Myth #2: Bedbugs rest only in dirty places.
If my room has bedbugs, does it mean I’m messy? Wrong. When I lived in Payatas, a slum area, there was not a time I’d complained about being nibbled by bedbugs. Could it be geographical? I prefer not to answer where bedbugs come from until I get to live a bug’s life. I just know that they stick where they cannot be seen.
Myth #3: Bedbugs can be exterminated by insecticides.
Even corporations attempting to bedbug-proof buildings and apartments never fully succeed. These parasites tend to be insecticide-resilient. Bedbugs could live even without feeding on blood for a year. They easily fool pest controllers that they are completely gone after fumigation but they could be just taking a vacation.

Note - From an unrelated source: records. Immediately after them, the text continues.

(* ===== verification/RouterStreamThms.v ===== *)
(** * Theorems on the streams of a shard router

    Where each request is at any time, how many replies it gets under every interleaving, and the two interleavings in which the code replies twice. *)
From stdpp Require Import gmap sets relations.
From Stdlib Require Import NArith ZArith Lia.
From Stdlib Require Import Init.Byte.
From S2P Require Import Prelude Types Events Blocks RequestFilter Router RouterStream.

(** ** Occurrences *)
Fixpoint occ (x : nat) (l : list nat) : nat := match l with [] => 0 | y :: l => (if decide (x = y) then 1 else 0) + occ x l end.
Lemma occ_app x l1 l2 : occ x (l1 ++ l2) = occ x l1 + occ x l2.
Proof. induction l1 as [|y l1 IH]; [done|]. cbn. rewrite IH. lia. Qed.
Lemma occ_elem x l : x ∈ l <-> 0 < occ x l.
Proof.
  induction l as [|y l IH]; cbn; [split; [by intros ?%not_elem_of_nil|lia]|]. rewrite elem_of_cons, IH. destruct (decide (x = y)); [split; [lia|by left]|]. split; [intros [|]; [done|lia]|intros; right; lia].
Qed.
Lemma occ_perm x l1 l2 : l1 ≡ₚ l2 -> occ x l1 = occ x l2.
Proof. induction 1; cbn; lia. Qed.
Lemma occ_concat_insert {A} (f : A -> list nat) x l i a a' : l !! i = Some a ->
  occ x (concat (f <$> <[i := a']> l)) + occ x (f a) = occ x (concat (f <$> l)) + occ x (f a').
Proof.
  intros Hi. rewrite (insert_take_drop l i a') by by eapply lookup_lt_Some. rewrite <-(take_drop_middle l i a Hi) at 3.
  rewrite !fmap_app, !concat_app, !occ_app. cbn. rewrite !occ_app. lia.
Qed.
Lemma occ_concat_snoc {A} (f : A -> list nat) x l a : occ x (concat (f <$> (l ++ [a]))) = occ x (concat (f <$> l)) + occ x (f a).
Proof. rewrite fmap_app, concat_app, occ_app. cbn. by rewrite app_nil_r. Qed.
Lemma CBV_VerifyBlock_inv c b c' : CBV_VerifyBlock c b = Ok c' ->
  exists h data, b_Header b = Some h /\ u64 (bh_Number (cbv_lastBlockHeader c) + 1) = bh_Number h /\ BlockHeaderHash (cbv_lastBlockHeader c) = Ok (bh_PreviousHash h) /\
    b_Data b = Some data /\ data <> [] /\ bh_DataHash h = ComputeBlockDataHash data /\ BlockSigVerifier_Verify (cbv_sigVerifier c) b true = Ok tt /\ c' = mkCBV (cbv_channelID c) h (cbv_sigVerifier c).
Proof.
  unfold CBV_VerifyBlock, CBV_verifyHeader. intros E. apply bind_Ok_inv in E as (h & Eh & E). apply bind_Ok_inv in Eh as (h' & Eh'%of_option_Ok & Eh).
  apply guard_err_Ok in Eh as [Hnum%negb_false_iff%N.eqb_eq Eh]. apply bind_Ok_inv in Eh as (hash & Ehash & Eh). apply guard_err_Ok in Eh as [Hprev%bool_decide_eq_false%dec_stable Eh]. apply Ok_inj in Eh as ->.
  apply bind_Ok_inv in E as (md & _ & E). apply bind_Ok_inv in E as (data & Ed%of_option_Ok & E). apply guard_err_Ok in E as [Hne%bool_decide_eq_false E]. apply guard_err_Ok in E as [Hdh%bool_decide_eq_false%dec_stable E].
  apply bind_Ok_inv in E as ([] & Ev%wrap_err_Ok & E). apply Ok_inj in E as <-. exists h, data. rewrite Hprev. repeat (split; [done|]). split; [by intros ->|]. done.
Qed.

#[export] Instance consenter_chain : ChainVerifier ConsenterBlockVerifier.
Proof.
  refine {| tip c := cbv_lastBlockHeader c; tip_ok _ := True |}.
  - intros c b c' _ (h & data & Hh & Hnum & Hhash & _ & _ & _ & _ & ->)%CBV_VerifyBlock_inv. by exists h.
  - intros c b c' h E Hh. cbn in E. unfold CBV_UpdateConfig in E. apply bind_Ok_inv in E as (? & _ & E). apply bind_Ok_inv in E as (? & _ & E). apply guard_err_Ok in E as [_ E].
    apply bind_Ok_inv in E as (? & _ & E). apply bind_Ok_inv in E as (? & _ & E). apply bind_Ok_inv in E as (? & _ & E). rewrite Hh in E. cbn in E. by apply Ok_inj in E as <-.
  - intros c b c' h _ E Hh. cbn in E. unfold CBV_UpdateBlockHeader in E. cbn in E. rewrite Hh in E. by apply Ok_inj in E as <-.
Defined.

Section Generic.
Context `{ChainVerifier V}.
Definition tracks (v : V) (ledger : list Block) : Prop := at_tip (tip v) ledger /\ tip_ok v.

Fixpoint receive_blocks (v : V) (blocks : list Block) : outcome V :=
  match blocks with [] => Ok v | b :: rest => v ← receive_block v (Ok tt) b; receive_blocks v rest end.

Lemma receive_block_tracks v v' b ledger : tracks v ledger -> (Height ledger < u64_max)%N -> receive_block v (Ok tt) b = Ok v' ->
  Append ledger b = Ok (ledger ++ [b]) /\ tracks v' (ledger ++ [b]).
Proof.
  intros [Ht Hok] Hlt E. unfold receive_block in E. apply bind_Ok_inv in E as (h & Eh & E). destruct (b_Header b) as [h'|] eqn:Hh; [|done]. apply Ok_inj in Eh as ->.
  apply bind_Ok_inv in E as (v1 & Ev%wrap_err_Ok & E). destruct (verify_links _ _ _ Hok Ev) as (h1 & Hh1 & Hnum & Hhash & Htip & Hok1). rewrite Hh in Hh1. injection Hh1 as <-.
  destruct (extends _ _ b h _ Ht Hlt Hh Hnum Hhash eq_refl) as [Happ Htip']. split; [done|].
  cbn [wrap_err mbind outcome_bind] in E. apply bind_Ok_inv in E as (v2 & Ev2 & E). assert (tip_ok v2) as Hok2.
  { destruct (ops_IsConfigBlock b); [|by apply Ok_inj in Ev2 as <-]. apply bind_Ok_inv in Ev2 as (? & _ & Ev2%wrap_err_Ok). by eapply update_config_tip. }
  destruct (update_header_tip _ _ _ _ Hok2 E Hh) as [E1 E2]. split; [by rewrite E1|done].
Qed.

Lemma receive_blocks_tracks blocks : forall v v' ledger, tracks v ledger -> (Height ledger + N.of_nat (length blocks) < u64_max)%N -> receive_blocks v blocks = Ok v' ->
  append_all ledger blocks = Ok (ledger ++ blocks) /\ tracks v' (ledger ++ blocks).
Proof.
  induction blocks as [|b blocks IH]; intros v v' ledger Ht Hlt E; cbn [receive_blocks append_all] in *; [apply Ok_inj in E as ->; by rewrite app_nil_r|].
  apply bind_Ok_inv in E as (v1 & Ev1 & E). cbn [length] in Hlt. destruct (receive_block_tracks _ _ _ _ Ht ltac:(lia) Ev1) as [Happ Ht1]. rewrite Happ. cbn [mbind outcome_bind].
  destruct (IH v1 v' (ledger ++ [b]) Ht1) as [Ha Hb]; [unfold Height in *; rewrite length_app; cbn; lia|done|]. by rewrite <-app_assoc in *.
Qed.
End Generic.

(** C23: Whatever another node delivers, the blocks that pass the verifier extend the ledger. A verifier of assembler blocks or of consenter blocks that was created for the last block of a ledger, and then received any
    blocks in a row without an error, config blocks among them, has accepted blocks that the ledger accepts one after the other: their numbers follow, and each has the hash of
    the header before it; and the verifier stands at the last of them. *)
Theorem verified_blocks_extend_ledger ledger configBlock lastBlock blocks : chain_ok ledger -> last ledger = Some lastBlock -> (Height ledger + N.of_nat (length blocks) < u64_max)%N ->
  (forall a a', NewBlockVerificationAssistant configBlock (Some lastBlock) = Ok a -> receive_blocks a blocks = Ok a' ->
     append_all ledger blocks = Ok (ledger ++ blocks) /\ chain_ok (ledger ++ blocks) /\ exists b, last (ledger ++ blocks) = Some b /\ b_Header b = Some (bva_lastBlockHeader a')) /\
  (forall c c', CreateBlockVerifier configBlock (Some lastBlock) = Ok c -> receive_blocks c blocks = Ok c' ->
     append_all ledger blocks = Ok (ledger ++ blocks) /\ chain_ok (ledger ++ blocks) /\ exists b, last (ledger ++ blocks) = Some b /\ b_Header b = Some (cbv_lastBlockHeader c')).
Proof.
  intros Hc Hlast Hlt. split.
  - intros a a' Ea E. assert (tracks a ledger) as Ht.
    { unfold NewBlockVerificationAssistant in Ea. peel Ea. cbn [of_option mbind outcome_bind] in Ea. peel Ea. apply Ok_inj in Ea as <-.
      match goal with Hh : of_option _ (b_Header lastBlock) = Ok _ |- _ => apply of_option_Ok in Hh; split; [split; [done|]; exists lastBlock; split; [done|exact Hh]|done] end. }
    destruct (receive_blocks_tracks _ _ _ _ Ht Hlt E) as [Ha [[? ?] _]]. done.
  - intros c c' Ec E. assert (tracks c ledger) as Ht.
    { unfold CreateBlockVerifier in Ec. peel Ec. cbn [of_option mbind outcome_bind] in Ec. peel Ec. apply Ok_inj in Ec as <-.
      match goal with Hh : of_option _ (b_Header lastBlock) = Ok _ |- _ => apply of_option_Ok in Hh; split; [split; [done|]; exists lastBlock; split; [done|exact Hh]|done] end. }
    destruct (receive_blocks_tracks _ _ _ _ Ht Hlt E) as [Ha [[? ?] _]]. done.
Qed.
End Chain.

If pest controllers’ methods didn’t work, how much hope can you put on plain insecticide spray and bedbugs powder?
Myth #4: Bedbugs don’t attack when the room is freezing cold.

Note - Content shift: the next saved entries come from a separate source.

(* ===== verification/BlockVerifySample.v ===== *)
(** * Concrete delivered blocks

    Verifiers of a small configuration, blocks for them, and the theorems on the verification of blocks at these. *)
From stdpp Require Import gmap sets.
From Stdlib Require Import NArith ZArith Lia.
From Stdlib Require Import Init.Byte.
From S2P Require Import Prelude Types Events State StateFacts StateProps Round Badb Consenter Blocks Ledger StateCodec StateCodecFacts Consensus ConsensusFacts RoundThms ConsensusThms DecisionThms Assembler Batcher BatchStore PendingStore Pool PoolThms RequestFilter Router RouterThms BatcherService RequestFilterThms BlockVerify BlockVerifyThms SyncThms Sample SampleBlocks SampleNode.

#[local] Existing Instance sample_fabric.
#[local] Existing Instance sample_blocks.
#[local] Existing Instance sample_states.
#[local] Existing Instance sample_bft.
#[local] Existing Instance sample_sha.
#[local] Existing Instance sample_env.
#[local] Existing Instance range_canonical.

(** Consenter [n] of four has the byte [n] as its identity. *)
Definition consenters : list Consenter_ := [mkConsenter 1 [x01]; mkConsenter 2 [x02]; mkConsenter 3 [x03]; mkConsenter 4 [x04]].
Definition at_least (q : nat) : Policy := fun sds => if decide (q <= length sds) then Ok tt else Err "not enough signatures".
(** A block is signed if the configuration is in its metadata. *)
Definition sample_configs : ChannelConfigs :=
  {| header_channel _ := "arma";
     VerifierFromConfig config _ := Ok (fun _ md => if decide (md !! BlockMetadataIndex_SIGNATURES = Some config) then Ok tt else Err "not signed");
     policy_of_config _ _ := Ok (at_least 1, consenters) |}.
#[local] Existing Instance sample_configs.

(** Here the signature header is the same for every payload, so that its data can be a configuration. *)
Definition config_requests : RequestCodecs.
Proof.
  refine {| payload_headers bs := (fun p : Payload => (fun c => mkHeaders (Some c) (Some (put (creator, nonce)))) <$> pl_Header p) <$> dec bs;
            signature_header bs := (fun x : bytes * bytes * bytes => mkSignatureHeader x.1.1 x.1.2) <$> get bs;
            UnmarshalIdentity := Some;
            request_of bs := (fun e : Envelope => mkRequest (nil_if_empty (env_Payload e)) (env_Signature e) None 0) <$> dec bs |}.
  - intros bs p E. rewrite E. cbn. eexists. split; [done|]. by destruct (pl_Header p).
  - intros env bs E. rewrite (dec_enc _ _ E). cbn. by eexists.
Defined.
#[local] Existing Instance config_requests.

Definition config_env (seq : N) : ConfigEnvelope := mkConfigEnvelope (Some seq) None.
Definition payload_with (reqType : Z) (data : bytes) : Payload := mkPayload (Some (some_bytes (mkChannelHeader reqType (ComputeTxID nonce creator)))) data.
Definition tx_with (reqType : Z) (data : bytes) : bytes := some_bytes (mkEnvelope (some_bytes (payload_with reqType data)) creator).
Definition config1 : bytes := some_bytes (config_env 1).
Definition config2 : bytes := some_bytes (config_env 2).

(** ** A chain of assembler blocks *)
Definition genesis : Block := match CreateConfigCommonBlock 0 [] 1 0 1 0 (tx_with HeaderType_CONFIG config1) with Ok b => b | _ => mkBlock None None None end.
Definition hash_of (b : Block) : bytes := match b_Header b with Some h => ok_bytes (BlockHeaderHash h) | None => [] end.
Definition signed_block (num : N) (prev : Block) (data : list bytes) (signature : bytes) : Block :=
  mkBlock (Some (mkBlockHeader num (hash_of prev) (ComputeBlockDataHash data))) (Some data) (Some [signature; []; []; []; []]).
Definition block1 : Block := signed_block 1 genesis [tx_with HeaderType_MESSAGE []; tx_with HeaderType_MESSAGE [x01]] config1.
Definition block2 : Block := signed_block 2 block1 [tx_with HeaderType_CONFIG config2] config1.
Definition block3 : Block := signed_block 3 block2 [tx_with HeaderType_MESSAGE []] config2.
Definition ok_or {A} (a : A) (o : outcome A) : A := match o with Ok x => x | _ => a end.
Definition nobody : BlockVerificationAssistant := mkBVA "" (fun _ _ => Err "nobody") None (mkBlockHeader 0 [] []) [].
Definition assistant : BlockVerificationAssistant := ok_or nobody (NewBlockVerificationAssistant (Some genesis) (Some genesis)).

Lemma genesis_chain : chain_ok [genesis].
Proof. apply (Append_chain [] genesis [genesis] chain_ok_nil). vm_compute. reflexivity. Qed.

(** ** A consenter block for it *)
Definition consenter0 (id : N) : Consensus Badb.t := mkConsensus id id (Some node_state) 3 0 0 30 (hash_of genesis) [genesis] (Badb.mk true ∅) [1; 2; 3; 4]%N false.
Definition header1 : Header := mkHeader 1 (hash_of genesis) [] (Some node_state) 0.
Definition proposal1 : Proposal := mkProposal (Some (BatchedRequests.Serialize [])) (Some (ok_bytes (Header_Serialize header1))) (Some [x01]) 3.
Definition signature1 (id : N) : Signature := ok_or (mkSignature 0 None None) (SignProposal (consenter0 id) sample_nonces proposal1).
Definition decided1 : Block := ok_or (mkBlock None None None) (CreateBlockToAppendFromDecision 1 proposal1 [signature1 1] (hash_of genesis) 0).
Definition nobody_c : ConsenterBlockVerifier := mkCBV "" (mkBlockHeader 0 [] []) (mkBSV (at_least 1) [] 0).
Definition follower : ConsenterBlockVerifier := ok_or nobody_c (CreateBlockVerifier (Some genesis) (Some genesis)).

(** The assembler blocks: a data block, a config block, and a block under the new configuration. *)
Lemma verified_blocks_extend_ledger_witness : append_all [genesis] [block1; block2; block3] = Ok [genesis; block1; block2; block3] /\ append_all [genesis] [decided1] = Ok [genesis; decided1].
Proof.
  split.
  - destruct (receive_blocks assistant [block1; block2; block3]) as [a| |] eqn:E; [|by vm_compute in E..].
    destruct (verified_blocks_extend_ledger [genesis] (Some genesis) genesis [block1; block2; block3] genesis_chain eq_refl ltac:(vm_compute; reflexivity)) as [Ha _]. exact (proj1 (Ha assistant a ltac:(vm_compute; reflexivity) E)).
  - destruct (receive_blocks follower [decided1]) as [c| |] eqn:E; [|by vm_compute in E..].
    destruct (verified_blocks_extend_ledger [genesis] (Some genesis) genesis [decided1] genesis_chain eq_refl ltac:(vm_compute; reflexivity)) as [_ Hc]. exact (proj1 (Hc follower c ltac:(vm_compute; reflexivity) E)).
Defined.

(** ** The signatures of a decision with blocks *)
Definition verifier : BlockSigVerifier := mkBSV (at_least 2) consenters 4.
Definition tip8 : BlockHeader := match last sample_ledger with Some b => default (mkBlockHeader 0 [] []) (b_Header b) | None => mkBlockHeader 0 [] [] end.
Definition follower8 : ConsenterBlockVerifier := mkCBV "arma" tip8 verifier.
Definition decided (sigs : list Signature) : Block := ok_or (mkBlock None None None) (CreateBlockToAppendFromDecision (h_Num sample_proposed_header) sample_proposed sigs (h_PrevHash sample_proposed_header) (h_DecisionNumOfLastConfigBlock sample_proposed_header)).
Definition entries_of (raw : slice) : list bytes := match (unmarshal (slice_bytes raw) : outcome (list bytes)) with Ok l => l | _ => [] end.
(** The signature with another entry at the end. *)
Definition padded (sig : Signature) : Signature :=
  mkSignature (sig_ID sig) (Some (some_bytes (entries_of (sig_Value sig) ++ [[x01]]))) (Some (some_bytes (entries_of (sig_Msg sig) ++ [[x01]]))).

Lemma verifier_quorum : policy_quorum verifier 2.
Proof. intros sds _ _. cbn. unfold at_least. destruct (decide (2 <= length sds)); split; (done || lia). Qed.
Lemma verifier_distinct : distinct_identities verifier.
Proof.
  intros id id' identity. unfold searchConsenterIdentityByID. cbn. repeat case_match; cbn; intros; simplify_eq; repeat match goal with H : (_ =? _)%positive = true |- _ => apply Pos.eqb_eq in H end; congruence.
Qed.
Lemma sample_config_last : config_last (h_AvailableCommonBlocks sample_proposed_header).
Proof. intros [|[|i]] b Hb Hc; vm_compute in Hb; try discriminate. reflexivity. Qed.

Lemma two_signers (s s' : Signature) : sig_ID s <> sig_ID s' -> NoDup (sig_ID <$> [s; s']).
Proof. intros Hne. cbn. repeat constructor; set_solver. Qed.
Lemma decided_accepted (sigs : list Signature) : forallb (fun s => is_ok (VerifyConsenterSig (sample_consensus 2) s sample_proposed) && bool_decide (is_Some (searchConsenterIdentityByID verifier (sig_ID s)))) sigs = true ->
  Forall (fun s => VerifyConsenterSig (sample_consensus 2) s sample_proposed = Ok tt /\ is_Some (searchConsenterIdentityByID verifier (sig_ID s))) sigs.
Proof.
  intros E. apply Forall_forall. intros s Hs. apply List.forallb_forall with (x := s) in E; [|by apply list_elem_of_In]. apply andb_true_iff in E as [E Hid%bool_decide_eq_true]. split; [|done]. by destruct (VerifyConsenterSig _ _ _) as [[]| |].
Qed.

(** The second signature keeps the block from being accepted if it is padded. *)
Lemma decided_block_syncs_witness : is_ok (CBV_VerifyBlock follower8 (decided [sample_signature 1; sample_signature 3])) = true /\
  VerifyConsenterSig (sample_consensus 2) (padded (sample_signature 3)) sample_proposed = Ok tt /\ ~ is_ok (CBV_VerifyBlock follower8 (decided [sample_signature 1; padded (sample_signature 3)])) = true.
Proof.
  split; [|split; [vm_compute; reflexivity|]].
  - apply (decided_block_syncs (sample_consensus 2) follower8 sample_proposed sample_proposed_header [sample_signature 1; sample_signature 3] (decided [sample_signature 1; sample_signature 3]) 2);
      [vm_compute; reflexivity|apply sample_proposed_header_ok|apply sample_config_last|done|apply decided_accepted; vm_compute; reflexivity|apply two_signers; vm_compute; discriminate|repeat constructor; vm_compute; discriminate
      |intros _; vm_compute; reflexivity|reflexivity|vm_compute; reflexivity|apply verifier_quorum|apply verifier_distinct|vm_compute; reflexivity|vm_compute; reflexivity|apply Nat.leb_le; vm_compute; reflexivity].
  - intros E. apply (decided_block_syncs (sample_consensus 2) follower8 sample_proposed sample_proposed_header [sample_signature 1; padded (sample_signature 3)] (decided [sample_signature 1; padded (sample_signature 3)]) 2) in E;
      [apply Nat.leb_le in E; vm_compute in E; discriminate E|vm_compute; reflexivity|apply sample_proposed_header_ok|apply sample_config_last|done|apply decided_accepted; vm_compute; reflexivity|apply two_signers; vm_compute; discriminate|repeat constructor; vm_compute; discriminate
      |intros _; vm_compute; reflexivity|reflexivity|vm_compute; reflexivity|apply verifier_quorum|apply verifier_distinct|vm_compute; reflexivity|vm_compute; reflexivity].
Defined.

Lemma accepted_consenter_block_signed_witness : exists pb p hdr, b_Data (decided [sample_signature 1; sample_signature 3]) = Some [pb] /\ BytesToProposal pb = Ok p /\ Header_Deserialize (p_Header p) = Ok hdr.
Proof.
  destruct (CBV_VerifyBlock follower8 (decided [sample_signature 1; sample_signature 3])) as [c| |] eqn:E; [|by vm_compute in E..].
  destruct (accepted_consenter_block_signed follower8 c (decided [sample_signature 1; sample_signature 3]) E) as (h & data & pb & p & hdr & _ & Hd & _ & _ & _ & Hpb & Hp & Hhdr & _).
  exists pb, p, hdr. assert (length (default [] (b_Data (decided [sample_signature 1; sample_signature 3]))) = 1) as Hl by (vm_compute; reflexivity). rewrite Hd in Hl. destruct data as [|d [|]]; try discriminate Hl. injection Hpb as ->. split; [exact Hd|]. split; [exact Hp|exact Hhdr].
Defined.

(** ** An unsigned request, and a forged configuration *)
Definition no_signatures : FilterConfig := mkFilterConfig 5000 false "arma" (fun _ => None).
Definition shard_unsigned : RequestsInspectorVerifier := mkInspector 100000 10 [1]%N 1 (createVerifier no_signatures) 7.
Definition unsigned : Request := mkRequest (Some (some_bytes (payload_with HeaderType_MESSAGE []))) [] None 7.
Definition unsigned_tx : bytes := some_bytes (mkEnvelope (some_bytes (payload_with HeaderType_MESSAGE [])) []).
Lemma unsigned_request_unverifiable_witness : is_ok (BVA_VerifyBlock assistant (signed_block 1 genesis [unsigned_tx; tx_with HeaderType_MESSAGE []] config1)) = false.
Proof.
  destruct (unsigned_request_unverifiable no_signatures shard_unsigned unsigned (some_bytes (payload_with HeaderType_MESSAGE [])) unsigned_tx HeaderType_MESSAGE) as [_ Hb];
    [reflexivity|vm_compute; discriminate|reflexivity|vm_compute; discriminate|vm_compute; reflexivity|reflexivity|reflexivity|vm_compute; reflexivity|].
  apply (Hb _ _ [unsigned_tx; tx_with HeaderType_MESSAGE []]); [reflexivity|left].
Defined.

Definition forged_tx : bytes := tx_with HeaderType_CONFIG config2.
Definition forged_block : Block := signed_block 1 genesis [forged_tx] config1.
Definition after_forged : BlockVerificationAssistant := ok_or nobody (BVA_VerifyBlock assistant forged_block).
Lemma forged_config_takes_over_witness : VerifyBatchedRequests_ DefaultRequestID shard1 (NewPool service_limits 0) [forged_tx] = Ok [DefaultRequestID forged_tx] /\
  exists a', receive_block assistant (Ok tt) forged_block = Ok a' /\ forall h md, md !! BlockMetadataIndex_SIGNATURES = Some config2 -> bva_sigVerifierFunc a' h md = Ok tt.
Proof.
  destruct (forged_config_takes_over writers shard1 (NewPool service_limits 0) (some_bytes (payload_with HeaderType_CONFIG config2)) (payload_with HeaderType_CONFIG config2) creator forged_tx
    assistant after_forged forged_block (config_env 2) (fun _ md => if decide (md !! BlockMetadataIndex_SIGNATURES = Some config2) then Ok tt else Err "not signed")) as (_ & Hv & a' & Ha & Hf);
    [apply shard1_ok|vm_compute; discriminate|vm_compute; discriminate|vm_compute; reflexivity|vm_compute; reflexivity|vm_compute; reflexivity| |vm_compute; discriminate|vm_compute; discriminate|vm_compute; reflexivity|vm_compute; reflexivity|reflexivity|reflexivity|vm_compute; reflexivity|].
  - apply (well_formed_iff writers (mkRequest (Some (some_bytes (payload_with HeaderType_CONFIG config2))) creator None 0)); [reflexivity|vm_compute; discriminate|]. split; vm_compute; reflexivity.
  - split; [exact Hv|]. exists a'. split; [exact Ha|]. intros h md Hmd. rewrite Hf. by rewrite decide_True.
Defined.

False. Bedbugs can survive in freezing temperature up to 45 degree celsius. I just told Ate Sha this morning that we should drive to the desert and put our beddings under the scorching sunlight. Or perhaps turn on a heater (if there’s one) to 46 degrees. Humans attract bedbugs with their CO2 exhalation, heat and certain chemicals -the room’s temperature cannot separate these devoted parasites from their favorite host.
Myth #5: Bedbugs transmit diseases.
In all fairness to bedbugs, they’re obliged to feed on blood. Feeding on blood (hematophagy) is just their way to survive. Begbug bite scratchers can take comfort that these bitchy insects don’t transmit any disease. For others, the bites could lead to serious skin infection. For me, its worst effects are emotional distress and sleeplessness.
Loads of cash and a Nobel prize await the first Nazi who can successfully exterminate these cryptic, vexing, nonpaying tenants from the face of the earth.